TASK OBJECTIVE: Nothing but the lines holding the string "Hrep" should appear in the answer. Copy them from the entries.

[RECORDS SHOWN Boundary: Start]

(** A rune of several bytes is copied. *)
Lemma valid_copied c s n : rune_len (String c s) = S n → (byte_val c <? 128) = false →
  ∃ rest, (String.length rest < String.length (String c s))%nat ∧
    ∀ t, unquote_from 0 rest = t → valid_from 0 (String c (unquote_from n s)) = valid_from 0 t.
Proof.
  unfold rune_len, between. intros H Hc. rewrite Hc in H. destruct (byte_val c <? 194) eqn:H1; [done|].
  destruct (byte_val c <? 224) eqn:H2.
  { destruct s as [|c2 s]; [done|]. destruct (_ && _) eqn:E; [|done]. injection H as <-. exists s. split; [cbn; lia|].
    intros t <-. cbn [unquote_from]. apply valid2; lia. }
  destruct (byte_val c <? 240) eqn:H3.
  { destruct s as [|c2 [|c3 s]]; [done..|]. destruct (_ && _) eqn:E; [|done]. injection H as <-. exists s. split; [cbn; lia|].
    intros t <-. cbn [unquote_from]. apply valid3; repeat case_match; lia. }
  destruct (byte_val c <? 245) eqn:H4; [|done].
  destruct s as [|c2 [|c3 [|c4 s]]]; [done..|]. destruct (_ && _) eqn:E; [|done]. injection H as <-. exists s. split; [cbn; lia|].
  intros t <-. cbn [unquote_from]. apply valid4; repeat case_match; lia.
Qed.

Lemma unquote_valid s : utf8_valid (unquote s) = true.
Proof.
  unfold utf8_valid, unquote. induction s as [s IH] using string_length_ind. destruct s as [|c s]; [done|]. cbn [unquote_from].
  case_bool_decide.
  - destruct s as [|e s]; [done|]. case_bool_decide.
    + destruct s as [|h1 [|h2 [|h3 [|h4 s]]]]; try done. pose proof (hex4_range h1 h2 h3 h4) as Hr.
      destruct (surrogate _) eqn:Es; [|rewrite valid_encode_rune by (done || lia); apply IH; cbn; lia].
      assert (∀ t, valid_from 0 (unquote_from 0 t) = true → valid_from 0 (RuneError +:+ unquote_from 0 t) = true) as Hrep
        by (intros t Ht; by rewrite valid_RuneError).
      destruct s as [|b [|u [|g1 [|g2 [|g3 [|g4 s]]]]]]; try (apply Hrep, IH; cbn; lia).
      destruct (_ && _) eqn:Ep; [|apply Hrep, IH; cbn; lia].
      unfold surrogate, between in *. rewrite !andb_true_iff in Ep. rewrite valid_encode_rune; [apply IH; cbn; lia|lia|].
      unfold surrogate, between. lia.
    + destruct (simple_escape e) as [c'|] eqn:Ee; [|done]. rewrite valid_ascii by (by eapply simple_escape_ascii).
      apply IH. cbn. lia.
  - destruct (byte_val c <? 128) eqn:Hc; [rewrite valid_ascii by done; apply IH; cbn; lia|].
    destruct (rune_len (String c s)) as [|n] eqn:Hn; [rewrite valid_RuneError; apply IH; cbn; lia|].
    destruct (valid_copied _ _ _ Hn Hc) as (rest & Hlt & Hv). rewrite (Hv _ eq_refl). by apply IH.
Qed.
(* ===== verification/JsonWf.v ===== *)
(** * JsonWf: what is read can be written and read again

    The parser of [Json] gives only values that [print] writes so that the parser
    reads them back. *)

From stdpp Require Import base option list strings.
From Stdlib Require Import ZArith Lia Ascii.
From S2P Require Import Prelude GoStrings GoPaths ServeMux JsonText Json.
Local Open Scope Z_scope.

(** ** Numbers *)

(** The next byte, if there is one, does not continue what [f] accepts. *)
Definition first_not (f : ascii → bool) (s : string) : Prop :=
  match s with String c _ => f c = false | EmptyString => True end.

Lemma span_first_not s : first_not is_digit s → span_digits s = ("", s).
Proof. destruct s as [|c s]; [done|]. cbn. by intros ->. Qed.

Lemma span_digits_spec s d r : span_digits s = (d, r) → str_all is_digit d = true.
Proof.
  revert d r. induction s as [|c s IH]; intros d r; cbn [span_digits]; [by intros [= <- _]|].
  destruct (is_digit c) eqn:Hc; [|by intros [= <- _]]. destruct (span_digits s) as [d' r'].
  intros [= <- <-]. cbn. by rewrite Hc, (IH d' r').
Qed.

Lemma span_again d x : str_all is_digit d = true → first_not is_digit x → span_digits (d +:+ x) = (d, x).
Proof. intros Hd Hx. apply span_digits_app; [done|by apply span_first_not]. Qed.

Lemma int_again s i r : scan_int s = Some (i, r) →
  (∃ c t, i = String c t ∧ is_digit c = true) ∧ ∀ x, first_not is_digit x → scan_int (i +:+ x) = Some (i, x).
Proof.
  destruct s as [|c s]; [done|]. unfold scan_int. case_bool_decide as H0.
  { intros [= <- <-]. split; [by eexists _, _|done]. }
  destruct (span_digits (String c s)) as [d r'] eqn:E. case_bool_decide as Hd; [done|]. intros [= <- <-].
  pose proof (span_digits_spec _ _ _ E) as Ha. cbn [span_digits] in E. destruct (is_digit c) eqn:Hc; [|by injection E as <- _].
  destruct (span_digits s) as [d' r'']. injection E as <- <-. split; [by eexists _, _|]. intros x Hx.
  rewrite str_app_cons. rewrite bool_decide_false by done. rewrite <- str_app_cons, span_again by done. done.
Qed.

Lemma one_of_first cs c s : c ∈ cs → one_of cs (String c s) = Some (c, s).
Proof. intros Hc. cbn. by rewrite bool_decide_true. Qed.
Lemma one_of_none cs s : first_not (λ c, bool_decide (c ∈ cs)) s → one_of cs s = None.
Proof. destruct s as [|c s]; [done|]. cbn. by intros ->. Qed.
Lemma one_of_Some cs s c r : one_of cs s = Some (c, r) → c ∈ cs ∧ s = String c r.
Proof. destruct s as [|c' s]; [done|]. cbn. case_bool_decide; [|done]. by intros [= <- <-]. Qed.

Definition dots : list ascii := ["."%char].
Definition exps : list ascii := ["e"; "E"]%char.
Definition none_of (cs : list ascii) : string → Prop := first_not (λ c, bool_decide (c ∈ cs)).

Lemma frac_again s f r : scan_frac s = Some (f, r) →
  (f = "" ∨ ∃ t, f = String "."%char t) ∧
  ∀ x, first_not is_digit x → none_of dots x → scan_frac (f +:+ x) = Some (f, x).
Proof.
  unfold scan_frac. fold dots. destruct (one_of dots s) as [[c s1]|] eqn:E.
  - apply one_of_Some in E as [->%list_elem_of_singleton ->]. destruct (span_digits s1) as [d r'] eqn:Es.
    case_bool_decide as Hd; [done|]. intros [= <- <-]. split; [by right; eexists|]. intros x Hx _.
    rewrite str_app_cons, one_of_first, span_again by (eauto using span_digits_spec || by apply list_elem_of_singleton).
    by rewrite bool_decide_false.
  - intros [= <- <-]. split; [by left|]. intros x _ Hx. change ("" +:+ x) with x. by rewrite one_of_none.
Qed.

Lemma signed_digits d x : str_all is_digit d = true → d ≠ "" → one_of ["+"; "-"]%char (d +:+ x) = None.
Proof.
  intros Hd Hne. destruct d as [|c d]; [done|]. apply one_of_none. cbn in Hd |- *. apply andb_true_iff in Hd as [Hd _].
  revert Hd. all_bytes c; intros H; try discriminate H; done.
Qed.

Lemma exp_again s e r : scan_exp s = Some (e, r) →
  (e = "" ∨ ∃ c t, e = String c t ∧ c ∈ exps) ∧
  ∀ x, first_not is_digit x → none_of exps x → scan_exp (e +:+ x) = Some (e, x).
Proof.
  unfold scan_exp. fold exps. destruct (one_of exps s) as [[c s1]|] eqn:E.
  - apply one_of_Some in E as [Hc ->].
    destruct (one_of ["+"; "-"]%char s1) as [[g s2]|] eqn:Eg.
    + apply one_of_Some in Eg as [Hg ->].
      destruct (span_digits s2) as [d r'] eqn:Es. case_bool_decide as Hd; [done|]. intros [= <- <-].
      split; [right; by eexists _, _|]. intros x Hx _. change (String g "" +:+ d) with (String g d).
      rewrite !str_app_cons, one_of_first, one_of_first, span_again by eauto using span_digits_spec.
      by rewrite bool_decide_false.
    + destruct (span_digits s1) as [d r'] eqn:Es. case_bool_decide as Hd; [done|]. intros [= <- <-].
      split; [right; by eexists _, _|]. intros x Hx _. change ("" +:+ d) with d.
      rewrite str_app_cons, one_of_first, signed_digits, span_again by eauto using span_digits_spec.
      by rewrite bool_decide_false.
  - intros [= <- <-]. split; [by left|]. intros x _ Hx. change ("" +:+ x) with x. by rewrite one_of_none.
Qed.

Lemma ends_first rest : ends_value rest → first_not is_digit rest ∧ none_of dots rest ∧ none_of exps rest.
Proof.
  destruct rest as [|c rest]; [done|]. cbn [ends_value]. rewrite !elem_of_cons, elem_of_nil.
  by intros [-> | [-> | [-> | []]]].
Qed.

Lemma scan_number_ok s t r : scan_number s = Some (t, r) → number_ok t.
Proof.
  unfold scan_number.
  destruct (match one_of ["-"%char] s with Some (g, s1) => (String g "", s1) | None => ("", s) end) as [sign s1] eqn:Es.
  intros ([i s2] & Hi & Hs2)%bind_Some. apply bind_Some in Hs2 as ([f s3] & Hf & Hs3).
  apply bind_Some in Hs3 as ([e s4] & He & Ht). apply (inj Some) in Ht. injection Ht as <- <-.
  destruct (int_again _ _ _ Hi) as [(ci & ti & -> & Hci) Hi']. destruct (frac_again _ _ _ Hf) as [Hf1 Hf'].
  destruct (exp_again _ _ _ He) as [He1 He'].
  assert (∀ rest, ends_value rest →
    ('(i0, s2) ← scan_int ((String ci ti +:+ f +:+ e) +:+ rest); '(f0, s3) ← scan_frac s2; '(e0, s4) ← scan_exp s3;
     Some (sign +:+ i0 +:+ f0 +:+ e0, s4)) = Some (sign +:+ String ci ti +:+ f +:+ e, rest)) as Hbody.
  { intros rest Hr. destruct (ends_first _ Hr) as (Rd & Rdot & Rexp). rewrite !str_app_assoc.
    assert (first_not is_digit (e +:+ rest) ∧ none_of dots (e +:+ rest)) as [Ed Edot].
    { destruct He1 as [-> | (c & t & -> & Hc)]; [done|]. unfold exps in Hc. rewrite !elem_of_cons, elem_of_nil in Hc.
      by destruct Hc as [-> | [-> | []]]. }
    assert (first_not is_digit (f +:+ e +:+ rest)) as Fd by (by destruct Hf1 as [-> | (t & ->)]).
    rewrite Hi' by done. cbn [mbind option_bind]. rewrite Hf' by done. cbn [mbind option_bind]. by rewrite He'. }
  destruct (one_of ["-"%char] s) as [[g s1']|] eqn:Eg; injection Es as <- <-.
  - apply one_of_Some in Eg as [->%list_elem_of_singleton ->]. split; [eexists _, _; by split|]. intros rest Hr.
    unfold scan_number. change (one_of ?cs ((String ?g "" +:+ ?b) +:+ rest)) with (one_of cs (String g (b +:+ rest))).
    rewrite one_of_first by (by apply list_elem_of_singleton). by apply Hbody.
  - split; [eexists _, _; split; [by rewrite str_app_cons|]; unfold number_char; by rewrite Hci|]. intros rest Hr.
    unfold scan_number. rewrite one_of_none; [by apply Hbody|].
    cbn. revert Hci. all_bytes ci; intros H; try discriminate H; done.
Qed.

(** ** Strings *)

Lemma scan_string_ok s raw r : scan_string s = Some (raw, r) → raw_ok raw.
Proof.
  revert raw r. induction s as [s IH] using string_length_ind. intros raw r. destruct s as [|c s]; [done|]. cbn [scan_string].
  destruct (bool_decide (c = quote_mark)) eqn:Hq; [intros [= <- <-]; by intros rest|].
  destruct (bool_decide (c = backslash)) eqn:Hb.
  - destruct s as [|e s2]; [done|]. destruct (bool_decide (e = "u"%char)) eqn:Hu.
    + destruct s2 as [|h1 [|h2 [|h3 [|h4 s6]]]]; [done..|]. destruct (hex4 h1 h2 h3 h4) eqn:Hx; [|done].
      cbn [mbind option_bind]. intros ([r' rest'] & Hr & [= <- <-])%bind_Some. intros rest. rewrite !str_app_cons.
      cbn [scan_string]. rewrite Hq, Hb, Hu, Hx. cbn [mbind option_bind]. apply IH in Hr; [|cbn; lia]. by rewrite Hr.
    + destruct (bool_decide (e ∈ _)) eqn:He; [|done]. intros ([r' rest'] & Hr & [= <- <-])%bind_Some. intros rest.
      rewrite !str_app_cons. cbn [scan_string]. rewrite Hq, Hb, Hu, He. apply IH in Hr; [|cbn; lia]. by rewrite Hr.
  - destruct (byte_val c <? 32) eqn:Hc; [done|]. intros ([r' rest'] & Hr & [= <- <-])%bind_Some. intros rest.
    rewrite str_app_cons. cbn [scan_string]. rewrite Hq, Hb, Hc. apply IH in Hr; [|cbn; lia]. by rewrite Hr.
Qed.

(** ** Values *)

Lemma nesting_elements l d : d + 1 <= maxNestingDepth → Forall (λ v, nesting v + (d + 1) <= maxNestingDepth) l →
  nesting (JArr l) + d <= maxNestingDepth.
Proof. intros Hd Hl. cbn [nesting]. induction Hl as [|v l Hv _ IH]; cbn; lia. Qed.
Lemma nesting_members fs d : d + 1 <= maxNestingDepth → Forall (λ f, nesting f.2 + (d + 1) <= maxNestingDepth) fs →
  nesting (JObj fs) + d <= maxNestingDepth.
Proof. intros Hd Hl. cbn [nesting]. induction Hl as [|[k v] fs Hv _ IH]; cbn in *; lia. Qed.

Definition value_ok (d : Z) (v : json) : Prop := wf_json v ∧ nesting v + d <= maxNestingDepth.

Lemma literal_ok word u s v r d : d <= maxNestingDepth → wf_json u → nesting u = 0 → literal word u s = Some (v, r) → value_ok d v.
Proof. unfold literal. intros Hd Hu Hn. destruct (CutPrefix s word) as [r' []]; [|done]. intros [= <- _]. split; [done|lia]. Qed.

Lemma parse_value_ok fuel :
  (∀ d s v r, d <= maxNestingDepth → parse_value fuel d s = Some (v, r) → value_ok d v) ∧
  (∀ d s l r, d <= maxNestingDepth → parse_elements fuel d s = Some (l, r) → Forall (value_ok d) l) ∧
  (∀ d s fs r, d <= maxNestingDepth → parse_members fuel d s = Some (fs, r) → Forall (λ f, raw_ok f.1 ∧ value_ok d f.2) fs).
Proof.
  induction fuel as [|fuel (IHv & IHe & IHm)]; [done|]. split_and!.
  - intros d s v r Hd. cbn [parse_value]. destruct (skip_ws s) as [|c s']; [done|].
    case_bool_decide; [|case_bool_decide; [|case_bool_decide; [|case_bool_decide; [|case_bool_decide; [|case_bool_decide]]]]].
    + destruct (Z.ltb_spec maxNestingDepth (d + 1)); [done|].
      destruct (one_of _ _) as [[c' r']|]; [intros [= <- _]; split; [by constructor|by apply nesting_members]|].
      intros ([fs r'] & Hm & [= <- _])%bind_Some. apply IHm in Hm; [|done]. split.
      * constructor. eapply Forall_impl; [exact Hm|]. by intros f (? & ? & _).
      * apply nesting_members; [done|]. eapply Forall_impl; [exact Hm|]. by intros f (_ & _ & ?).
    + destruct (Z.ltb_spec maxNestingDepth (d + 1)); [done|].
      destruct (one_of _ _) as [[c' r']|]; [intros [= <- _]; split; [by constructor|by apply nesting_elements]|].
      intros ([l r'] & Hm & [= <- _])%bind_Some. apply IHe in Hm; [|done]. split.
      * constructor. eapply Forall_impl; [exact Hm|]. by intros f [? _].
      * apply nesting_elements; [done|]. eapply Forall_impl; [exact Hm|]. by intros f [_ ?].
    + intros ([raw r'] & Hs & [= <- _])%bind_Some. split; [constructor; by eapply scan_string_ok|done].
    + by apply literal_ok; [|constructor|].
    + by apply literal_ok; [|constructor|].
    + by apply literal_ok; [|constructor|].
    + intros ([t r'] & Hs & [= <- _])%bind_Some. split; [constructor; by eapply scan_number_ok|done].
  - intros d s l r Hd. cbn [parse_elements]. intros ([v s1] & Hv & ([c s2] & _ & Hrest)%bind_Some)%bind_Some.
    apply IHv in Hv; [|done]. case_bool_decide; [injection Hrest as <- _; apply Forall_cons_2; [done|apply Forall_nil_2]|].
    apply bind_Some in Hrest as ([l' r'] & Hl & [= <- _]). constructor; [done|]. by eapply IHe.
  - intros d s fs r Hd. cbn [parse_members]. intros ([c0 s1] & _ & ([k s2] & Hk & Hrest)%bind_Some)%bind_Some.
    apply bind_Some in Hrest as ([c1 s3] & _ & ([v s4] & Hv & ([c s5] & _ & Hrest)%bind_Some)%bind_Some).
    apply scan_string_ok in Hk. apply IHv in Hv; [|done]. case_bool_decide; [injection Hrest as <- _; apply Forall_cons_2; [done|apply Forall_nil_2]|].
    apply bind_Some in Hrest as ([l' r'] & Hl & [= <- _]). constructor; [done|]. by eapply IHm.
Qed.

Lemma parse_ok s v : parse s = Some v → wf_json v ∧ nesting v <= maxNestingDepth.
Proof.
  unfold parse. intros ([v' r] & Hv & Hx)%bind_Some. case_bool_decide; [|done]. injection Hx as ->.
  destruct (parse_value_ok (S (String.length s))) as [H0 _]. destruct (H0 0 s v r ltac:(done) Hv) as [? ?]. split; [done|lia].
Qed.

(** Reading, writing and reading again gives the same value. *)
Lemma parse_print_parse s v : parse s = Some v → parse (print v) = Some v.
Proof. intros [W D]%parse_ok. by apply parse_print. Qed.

[RECORDS SHOWN Boundary: End]

EXERCISE RESULT:
      assert (∀ t, valid_from 0 (unquote_from 0 t) = true → valid_from 0 (RuneError +:+ unquote_from 0 t) = true) as Hrep
      destruct s as [|b [|u [|g1 [|g2 [|g3 [|g4 s]]]]]]; try (apply Hrep, IH; cbn; lia).
      destruct (_ && _) eqn:Ep; [|apply Hrep, IH; cbn; lia].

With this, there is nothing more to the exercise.